Desliguei meu celular, sequei o cabelo e peguei meu notebook, deitei na cama e comecei a procurar por apartamentos próximos à empresa que eu iria trabalhar. Me concentrei nessa tarefa e logo já tinha uma lista com dez apartamentos muito bons e já mobiliados salvos.

Me deitei e comecei a imaginar como seria a minha vida agora. Ia viver um dia de cada vez e dar o meu melhor para ser feliz. Com esse pensamento eu caí no sono.

Acordei com o interfone da minha casa tocando sem parar, imaginei quem poderia ser. Puxei meu cobertor até cobrir minha cabeça e fechei os olhos na esperança de conseguir conter as lágrimas que já se formavam no canto dos meus olhos.

Pensei em descer, gritar tudo o que estava entalado na minha garganta. Me contive e logo ouvi alguém descendo as escadas pra atender a porta. Tapei os ouvidos e respirei fundo, tentei pensar em algo bom. Me lembrei que como fui bem recebida e elogiada na Teylor' s softwares, empresa na qual eu começaria a trabalhar daqui há menos de uma semana!

Seria a nova gerente de marketing e estava ansiosa para começar. Não deixaria que o que aconteceu com o Guto mudasse isso.

Levantei, tomei banho e desci para tomar café com meus pais.

Chegando a cozinha, vi que a mesa do café estava posta, com várias coisas que eu gostava, meu pai me olhou apreensivo e disse:

- O Augusto veio aqui. - não respondi nada, então ele continuou:

- Disse que precisava muito falar com você, então eu disse a ele que você ainda não tinha voltado, que não tinha conversado com você ontem à noite. Mais a tarde quando conversamos, você disse que só voltaria amanhã. Ele ficou um tanto surpreso. - meu pai deu um sorrisinho e continuou: - mas não desconfiou.

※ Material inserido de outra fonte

(** What runs when the application at flash address [a] is entered at [e]. *)
Definition running (xip : bool) (mapped : Z -> Z -> Z -> Z) (a e : Z) (s : machine) : Prop :=
  exists h, valid_header h /\ e = entry h /\
    if xip then h = header_at (mapped 0x01f00000 a) (0x01f00000 + IMAGE_HDR_OFFSET) /\
      valid_data (mapped (rom_start h) a) (rom_start h) h /\
      mapping_addr1 s = rom_start h /\ addr1_entry s = a
    else h = header_at (nor s) (a + IMAGE_HDR_OFFSET) /\ valid_data (ram s) (rom_start h) h /\
      forall i, 0 <= i < image_len h -> ram s (rom_start h + i) = nor s (a + i).

(** * Theorems *)
(** ** Selection *)
Lemma better_spec ty acc x :
  (type x = ty /\ acc.1 < seq x /\ better ty acc x = (seq x, Some x)) \/
  ((type x = ty -> seq x <= acc.1) /\ better ty acc x = acc).
Proof.
  unfold better. destruct (Z.eqb_spec (type x) ty); [|by right].
  destruct (Z.ltb_spec acc.1 (seq x)); [by left|right]. split; [lia|done].
Qed.
Lemma fold_better ty l k acc :
  let r := fold_left (better ty) l (k, acc) in
  (r = (k, acc) /\ Forall (fun q => type q = ty -> seq q <= k) l) \/
  (exists l1 p l2, l = l1 ++ p :: l2 /\ r = (seq p, Some p) /\ type p = ty /\ k < seq p /\
    Forall (fun q => type q = ty -> seq q < seq p) l1 /\ Forall (fun q => type q = ty -> seq q <= seq p) l2).
Proof.
  cbn zeta. induction l as [|x l IH] using rev_ind; [by left|]. rewrite fold_left_app. cbn [fold_left].
  destruct (better_spec ty (fold_left (better ty) l (k, acc)) x) as [(Hx & Hlt & ->)|(Hge & ->)];
    (destruct IH as [[E HF]|(l1 & p & l2 & -> & E & Hp & Hk & H1 & H2)]; rewrite E in *; cbn [fst] in *).
  - right. exists l, x, []. repeat split; try done.
    eapply Forall_impl; [exact HF|]. cbn beta. intros q Hq Ht. specialize (Hq Ht). lia.
  - right. exists (l1 ++ p :: l2), x, []. repeat split; try done; [lia|].
    apply Forall_app_2; [|apply Forall_cons_2; [lia|]]; (eapply Forall_impl; [eassumption|]); cbn beta; intros q Hq Ht;
      specialize (Hq Ht); lia.
  - left. split; [done|]. apply Forall_app_2; [done|]. by apply Forall_singleton.
  - right. exists l1, p, (l2 ++ [x]). rewrite <- app_assoc. repeat split; try done.
    apply Forall_app_2; [done|]. by apply Forall_singleton.
Qed.
Lemma select_newest ty l :
  match (fold_left (better ty) l (-1, None)).2 with
  | Some p => newest ty l p
  | None => Forall (fun q => type q = ty -> seq q < 0) l
  end.
Proof.
  destruct (fold_better ty l (-1) None) as [[-> HF]|(l1 & p & l2 & -> & -> & ? & ? & ? & ?)]; cbn [snd].
  - eapply Forall_impl; [exact HF|]. cbn beta. intros q Hq Ht. specialize (Hq Ht). lia.
  - exists l1, l2. repeat split; try done. lia.
Qed.

(** ** Checksums *)
Lemma u32_add_l c w : u32 (u32 c + w) = u32 (c + w).
Proof. unfold u32. by rewrite Z.add_mod_idemp_l. Qed.
Lemma fold_cksum l c : fold_left (fun c w => u32 (c + w)) l (u32 c) = u32 (c + sum l).
Proof.
  revert c. induction l as [|w l IH]; intros c; cbn [fold_left sum fold_right]; [by rewrite Z.add_0_r|].
  rewrite u32_add_l, IH. f_equal. fold (sum l). lia.
Qed.
Lemma sum_words_spec m base n : forall i c,
  sum_words m base i n (u32 c) = u32 (c + sum ((fun j => word_at m (base + 4 * j)) <$> seqZ i (Z.of_nat n))).
Proof.
  induction n as [|n IH]; intros i c; cbn [sum_words].
  - rewrite seqZ_nil by lia. cbn. by rewrite Z.add_0_r.
  - rewrite seqZ_cons by lia. rewrite u32_add_l, IH. cbn [fmap list_fmap sum fold_right]. replace (Z.pred (Z.of_nat (S n))) with (Z.of_nat n) by lia.
    f_equal. unfold sum. by rewrite Z.add_1_r, Z.add_assoc.
Qed.
Lemma sum_app l1 l2 : sum (l1 ++ l2) = sum l1 + sum l2.
Proof. induction l1 as [|x l IH]; [done|]. change (x + sum (l ++ l2) = x + sum l + sum l2). lia. Qed.
Lemma image_cksum_spec m a h : image_cksum m a (image_len h / 4) = u32 (0x1234 + sum (data_words m a h)).
Proof.
  unfold image_cksum. change 0x1234 with (u32 0x1234). rewrite !sum_words_spec.
  unfold data_words. rewrite fmap_app, sum_app. change (u32 4660) with 4660.
  change ((IMAGE_HDR_OFFSET + 32) / 4) with 56. change (Z.of_nat (Z.to_nat (IMAGE_HDR_OFFSET / 4))) with 48.
  destruct (Z.le_gt_cases 56 (image_len h / 4)).
  - rewrite Z2Nat.id by lia. by rewrite Z.add_assoc.
  - rewrite !(seqZ_nil 56) by lia. by rewrite Z.add_assoc.
Qed.

(** ** What the functions do *)
Definition kept (s s' : machine) : Prop :=
  nor s' = nor s /\ part_table s' = part_table s /\ reason s' = reason s.
Lemma kept_trans s1 s2 s3 : kept s1 s2 -> kept s2 s3 -> kept s1 s3.
Proof. intros (? & ? & ?) (? & ? & ?). repeat split; congruence. Qed.

Lemma check_image_header_spec h s :
  exists s', check_image_header h s = Some (if decide (magic h = IMAGE_HEADER_MAGIC) then
      if decide (u32 (0x1234 + sum (take 7 (hdr_words h))) = hdr_checksum h) then 0 else -6 else -5, s') /\
    kept s s' /\ ram s' = ram s /\ mapping_addr1 s' = mapping_addr1 s /\ addr1_entry s' = addr1_entry s.
Proof.
  unfold check_image_header. change 0x1234 with (u32 0x1234) at 1. rewrite fold_cksum. change (u32 4660) with 4660.
  destruct (Z.eqb_spec (magic h) IMAGE_HEADER_MAGIC) as [E|E];
    [rewrite decide_True by done|rewrite decide_False by done; by eexists].
  destruct (Z.eqb_spec (u32 (4660 + sum (take 7 (hdr_words h)))) (hdr_checksum h)) as [E'|E'];
    [rewrite decide_True by done|rewrite decide_False by done]; by eexists.
Qed.
Lemma check_image_spec xip mapped h a s :
  exists s', check_image xip mapped h a s =
      Some (if decide (valid_data (cpu_mem xip mapped s) a h) then 0 else -7, s') /\
    kept s s' /\ ram s' = ram s /\ mapping_addr1 s' = mapping_addr1 s /\ addr1_entry s' = addr1_entry s.
Proof.
  unfold check_image. munfold. fold (image_len h). rewrite image_cksum_spec.
  destruct (Z.eqb_spec (u32 (4660 + sum (data_words (cpu_mem xip mapped s) a h))) (data_checksum h)) as [E'|E'];
    [rewrite decide_True by done|rewrite decide_False by done]; by eexists.
Qed.
Lemma header_result h (d : Z) :
  (if decide (magic h = IMAGE_HEADER_MAGIC) then
     if decide (u32 (0x1234 + sum (take 7 (hdr_words h))) = hdr_checksum h) then d else -6 else -5) =
  if decide (valid_header h) then d else if decide (magic h = IMAGE_HEADER_MAGIC) then -6 else -5.
Proof. unfold valid_header. by repeat case_decide; intuition. Qed.

(** The image of [a] as the build's [load_image] sees it, in the memory it is loaded to. *)
Definition header_of (xip : bool) (mapped : Z -> Z -> Z -> Z) (f : Z -> Z) (a : Z) : image_header :=
  if xip then header_at (mapped 0x01f00000 a) (0x01f00000 + IMAGE_HDR_OFFSET)
  else header_at f (a + IMAGE_HDR_OFFSET).
Definition loaded (f r : Z -> Z) (a : Z) (h : image_header) : Z -> Z :=
  fun i => if (rom_start h <=? i) && (i <? rom_start h + image_len h) then f (a + (i - rom_start h)) else r i.

Lemma load_image_spec xip mapped a s :
  let h := header_of xip mapped (nor s) a in
  exists r s', load_image xip mapped a s = Some ((r, h), s') /\ kept s s' /\
    (r = 0 <-> valid_header h /\
      valid_data (if xip then mapped (rom_start h) a else loaded (nor s) (ram s) a h) (rom_start h) h) /\
    (xip = true -> mapping_addr1 s' = 0 /\ addr1_entry s' = 0 /\ ram s' = ram s) /\
    (xip = false -> valid_header h -> ram s' = loaded (nor s) (ram s) a h).
Proof.
  cbn zeta. unfold load_image, header_of. destruct xip.
  - unfold create_mapping, clear_mapping, cpu_mem. munfold. cbn [mapping_addr1 addr1_entry].
    match goal with |- context [check_image_header _ ?s1] => set (s1' := s1) end.
    change (mapping_addr1 s1') with 32505856. change (addr1_entry s1') with a.
    set (h := header_at (mapped 32505856 a) (32505856 + IMAGE_HDR_OFFSET)).
    destruct (check_image_header_spec h s1') as (s2 & -> & K2 & R2 & M2 & A2). rewrite header_result.
    destruct (decide (valid_header h)) as [V|V].
    + change (truthy 0) with false. cbv iota beta.
      match goal with |- context [check_image true mapped h ?x ?s3] => destruct (check_image_spec true mapped h x s3) as (s4 & -> & K4 & R4 & M4 & A4) end.
      eexists _, _. split; [reflexivity|]. split.
      { eapply kept_trans; [|eapply kept_trans; [exact K2|exact K4]]. done. }
      split; [|split; [|done]].
      * match goal with |- context [cpu_mem true mapped ?s3] => change (cpu_mem true mapped s3) with (mapped (rom_start h) a) end.
        case_decide; split; intros; intuition (done || lia).
      * intros _. repeat split. change (ram s4 = ram s). rewrite R4. exact R2.
    + assert (truthy (if decide (magic h = IMAGE_HEADER_MAGIC) then -6 else -5) = true) as -> by (by case_decide).
      eexists _, _. split; [reflexivity|]. split; [done|].
      split; [|split; [|done]]; [case_decide; split; intros; intuition (done || lia)|].
      intros _. repeat split. exact R2.
  - unfold brom_spi0_read. munfold. set (h := header_at (nor s) (a + IMAGE_HDR_OFFSET)).
    destruct (check_image_header_spec h s) as (s2 & -> & K2 & R2 & M2 & A2). rewrite header_result.
    destruct (decide (valid_header h)) as [V|V].
    + change (truthy 0) with false. cbv iota beta. fold (image_len h).
      match goal with |- context [check_image false mapped h ?x ?s3] => destruct (check_image_spec false mapped h x s3) as (s4 & -> & K4 & R4 & M4 & A4) end.
      eexists _, _. split; [reflexivity|]. split; [eapply kept_trans; [exact K2|exact K4]|].
      match goal with |- context [cpu_mem false mapped ?s3] =>
        change (cpu_mem false mapped s3) with (loaded (nor s2) (ram s2) a h); change (ram s3) with (loaded (nor s2) (ram s2) a h) in R4 end.
      destruct K2 as (N2 & _). rewrite N2, R2 in *.
      split; [|split; [done|done]]. case_decide; split; intros; intuition (done || lia).
    + assert (truthy (if decide (magic h = IMAGE_HEADER_MAGIC) then -6 else -5) = true) as -> by (by case_decide).
      eexists _, _. split; [reflexivity|]. split; [done|].
      split; [|done]. case_decide; split; intros; intuition (done || lia).
Qed.

Definition bootable (xip : bool) (mapped : Z -> Z -> Z -> Z) (f r : Z -> Z) (a : Z) : Prop :=
  let h := header_of xip mapped f a in
  valid_header h /\ valid_data (if xip then mapped (rom_start h) a else loaded f r a h) (rom_start h) h.
#[export] Instance bootable_dec xip mapped f r a : Decision (bootable xip mapped f r a).
Proof. unfold bootable. apply _. Defined.

Lemma loaded_image f r a h i : 0 <= i < image_len h -> loaded f r a h (rom_start h + i) = f (a + i).
Proof.
  intros Hi. unfold loaded. destruct (Z.leb_spec (rom_start h) (rom_start h + i)); [|lia].
  destruct (Z.ltb_spec (rom_start h + i) (rom_start h + image_len h)); [|lia]. cbn [andb]. f_equal. lia.
Qed.

Lemma boot_app_spec xip mapped a s :
  exists s', boot_app xip mapped a s =
      Some (if decide (bootable xip mapped (nor s) (ram s) a) then Jumped (entry (header_of xip mapped (nor s) a))
            else Returned (-9), s') /\ kept s s' /\
    (bootable xip mapped (nor s) (ram s) a -> running xip mapped a (entry (header_of xip mapped (nor s) a)) s').
Proof.
  unfold boot_app. destruct (load_image_spec xip mapped a s) as (r & s1 & E & K & Hr & Hx & Hn).
  munfold. rewrite E. cbv iota beta. fold (bootable xip mapped (nor s) (ram s) a) in Hr.
  destruct (decide (bootable _ _ _ _ _)) as [B|B].
  - replace r with 0 by (symmetry; by apply Hr). change (truthy 0) with false. cbv iota beta.
    destruct B as [V D]. unfold header_of in *. destruct xip;
      (eexists; split; [reflexivity|]; split; [exact K|]; intros _;
       eexists; split; [exact V|]; split; [reflexivity|]); [by repeat split|].
    change (nor (set_field _ s1)) with (nor s1). change (ram (set_field _ s1)) with (ram s1).
    destruct K as (-> & _). rewrite (Hn eq_refl V). split; [done|]. split; [exact D|].
    intros i Hi. by apply loaded_image.
  - assert (truthy r = true) as ->.
    { unfold truthy. destruct (Z.eqb_spec r 0) as [R|]; [by apply Hr in R|done]. }
    eexists. split; [reflexivity|]. by split.
Qed.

Disse que estava te ligando mas seu telefone estava desligado. Que ele estava preocupado.

- Sei bem o motivo da preocupação. Ainda bem que não foi eu quem atendeu a porta, não sei se conseguiria ficar calma e não dizer umas boas verdades para ele! - completou minha mãe.

- Obrigada! Não sei o que eu faria sem vocês! - eu disse isso e abaixei a cabeça pra que eles não vissem meus olhos se enchendo de lágrimas. Respirei fundo e tomei meu café.

Subi pra arrumar minha mala, precisava levar o máximo possível. Queria sair da minha cidade depois do almoço.

Organizei tudo o que podia, me vesti de forma confortável e resolvi ligar meu celular. Assim que liguei vi que tinha 60 ligações do Guto e no WhatsApp 32 mensagens. Pensei bem e decidi que só iria ler as mensagens quando chegasse em Belo Horizonte.

Procurei pelo contato das três colegas da faculdade que eu tinha afinidade e enviei uma mensagem, avisando que voltaria a morar em BH e que gostaria de marcar alguma coisa, sair qualquer dia desses.

Em questão de minutos todas me responderam, felizes pela notícia e dizendo que no próximo fim de semana tinham marcado de ir a um barzinho e que eu era mais que convidada!

Me senti feliz de ter pelo menos alguém que eu tivesse algum carinho por lá, que nem pensei muito, respondi logo que com certeza iria e que logo entraria em contato pra saber os detalhes.

Almocei, me despedi dos meus pais e saí. Meu pai me enviou o link de reserva do hotel onde me hospedaria assim que sai pelo portão.

Coloquei minha playlist mais animada e peguei a estrada.

Ainda sentia um nó na garganta mas estava confiante que logo ia passar. Ia chegar a noite, dormiria e no dia seguinte iria visitar alguns apartamentos. Tudo daria certo! Tinha que dar!